The first article of my series about extracting tabular data from PDFs focused on rather simple cases; cases that allowed us to convert the PDFs to plain text documents and parse the extracted text line-per-line. We also learned from the first article that the only information that we can access in PDFs is the textual data that is distributed across the pages in the form of individual text boxes, which have properties like a position, width, height and the actual content (text). There’s usualy no information stored about rows/columns or other table-like structures.

Now in the next two articles I want to focus on rather complicated documents: PDFs that have complex table structures or are even scans of documents that were processed via Optical Character Recognition (OCR). Such documents are often “messy” — someone scanned hundreds of pages and of course sometimes the pages are sloped or skewed and the margins differ. It is mostly impossible to extract structured information from such a messy data source by just converting the PDF to a plain text document as described in the previous article.

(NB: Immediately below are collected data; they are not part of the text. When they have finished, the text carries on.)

(** X2: the underscore rule.  A filename without ['/'] that starts with
    ['_'] and then a letter, that starts with no keyword and for which the
    double-underscore rule gives nothing (no ["__"], or a ["__"] followed by
    neither a keyword nor a letter), has for category the run of letters
    that follows the underscore. *)
Theorem extract_category_underscore rest :
  Py.contains "/" rest = false →
  Forall (λ keyword, starts_with_keyword ("_" +:+ rest) keyword = false) keywords →
  double_underscore_silent ("_" +:+ rest) →
  leading_run is_letter rest ≠ "" →
  extract_category ("_" +:+ rest) = Ok (leading_run is_letter rest).
Proof.
intros Hslash Hname Hsilent Hrun. rewrite sapp_cons, sapp_nil_l in *.
rewrite extract_category_fall_through; [|by apply contains_char_cons|done..].
assert (Py.startswith (String "_" rest) "_" = true) as ->.
{ apply str_prefix_iff. by exists rest. }
change (Py.drop 1 (String "_" rest)) with rest.
rewrite leading_letters_run. by rewrite bool_decide_eq_false_2.
Qed.

Lemma extract_category_underscore_witness :
  extract_category ("_" +:+ "MapArt__05.svg") = Ok "MapArt".
Proof.
  apply (extract_category_underscore "MapArt__05.svg").
  - vm_compute. reflexivity.
  - repeat constructor.
  - right. exists "_MapArt", "05.svg". split_and!.
    + reflexivity.
    + vm_compute. reflexivity.
    + repeat constructor.
    + reflexivity.
  - vm_compute. discriminate.
Defined.

(** *** The stem that [splitext] returns *)

Lemma rfind_nat_last c stem ext :
  Py.contains (String c "") ext = false →
  Py.rfind_nat (stem +:+ String c ext) (String c "") = Some (String.length stem).
Proof.
intros Hext. induction stem as [|a stem IH].
- rewrite sapp_nil_l, rfind_nat_cons, (rfind_nat_None _ _ Hext).
  assert (String.prefix (String c "") (String c ext) = true) as ->; [|done].
  apply str_prefix_iff. by exists ext.
- by rewrite sapp_cons, rfind_nat_cons, IH.
Qed.

Lemma splitext_no_dot s : Py.contains "." s = false → PosixPath.splitext s = (s, "").
Proof.
intros Hdot. unfold PosixPath.splitext.
assert (Py.rfind s "." = (-1)%Z) as ->.
{ unfold Py.rfind. by rewrite rfind_nat_None. }
pose proof (rfind_ge s "/") as Hsep.
destruct (_ <? _)%Z eqn:Hlt; [apply Z.ltb_lt in Hlt; lia|].
by rewrite (slice_to 0) by lia.
Qed.

Lemma splitext_loop_stops (rounds : nat) s (fi di : Z) :
  (∃ j : nat, j < rounds ∧
     Py.slice s (Some (fi + Z.of_nat j)%Z) (Some (fi + Z.of_nat j + 1)%Z) ≠ ".") →
  PosixPath.splitext_loop rounds s fi di
    = Some (Py.slice s None (Some di), Py.slice s (Some di) None).
Proof.
revert fi. induction rounds as [|rounds IH]; intros fi (j & Hj & Hchar); [lia|]. simpl.
case_bool_decide as Hdot; [done|]. apply IH.
destruct j as [|j].
- rewrite Z.add_0_r in Hchar. by destruct Hdot.
- exists j. split; [lia|].
  by replace (fi + 1 + Z.of_nat j)%Z with (fi + Z.of_nat (S j))%Z by lia.
Qed.

Lemma non_dot_position stem t :
  all_chars is_dot stem = false →
  ∃ j, j < String.length stem ∧ Py.take 1 (Py.drop j (stem +:+ t)) ≠ ".".
Proof.
induction stem as [|a stem IH]; [done|]. simpl. intros Hall.
destruct (is_dot a) eqn:Ha; simpl in Hall.
- destruct (IH Hall) as (j & Hj & Hchar). exists (S j). split; [lia|].
  by rewrite sapp_cons.
- exists 0. split; [lia|]. rewrite sapp_cons. simpl. intros [= ->]. done.
Qed.

Lemma splitext_stem stem ext :
  Py.contains "/" (stem +:+ "." +:+ ext) = false →
  Py.contains "." ext = false →
  all_chars is_dot stem = false →
  PosixPath.splitext (stem +:+ "." +:+ ext) = (stem, "." +:+ ext).
Proof.
intros Hslash Hext Hstem. unfold PosixPath.splitext.
assert (Py.rfind (stem +:+ "." +:+ ext) "/" = (-1)%Z) as ->.
{ unfold Py.rfind. by rewrite rfind_nat_None. }
assert (Py.rfind (stem +:+ "." +:+ ext) "." = Z.of_nat (String.length stem)) as ->.
{ unfold Py.rfind. rewrite sapp_cons, sapp_nil_l. by rewrite rfind_nat_last. }
destruct (_ <? _)%Z eqn:Hlt; [|apply Z.ltb_ge in Hlt; lia].
rewrite splitext_loop_stops.
- simpl. rewrite slice_to, slice_from by (rewrite sapp_length; lia).
  by rewrite str_take_app, str_drop_app.
- destruct (non_dot_position stem ("." +:+ ext) Hstem) as (j & Hj & Hchar).
  exists j. split; [lia|].
  replace (-1 + 1 + Z.of_nat j)%Z with (Z.of_nat j) by lia.
  replace (Z.of_nat j + 1)%Z with (Z.of_nat (S j)) by lia.
  rewrite slice_range by (rewrite sapp_length; lia).
  by replace (S j - j) with 1 by lia.
Qed.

Hence we must use the attributes of the OCR-procossed text boxes (such as the texts’ positions) to recognize patterns in them from which we might infer the table layout.

So the basic goal is to analyse the text boxes and their properties, especially their positions in form of the distribution of their x- and y-coordinates on the page and see if we can construct a table layout from that, so that we can “fit” the text boxes into the calculated table cells. This is something that I’ll explain in the third article of this series. Because before we can do that, we need to clarify some prerequisites which I’ll do in this article:

  1. When we use OCR, to what should we pay attention?
  2. How can we extract the text boxes and their properties from a PDF document?
  3. How can we display and inspect the text boxes?
  4. How can we straighten skewed pages?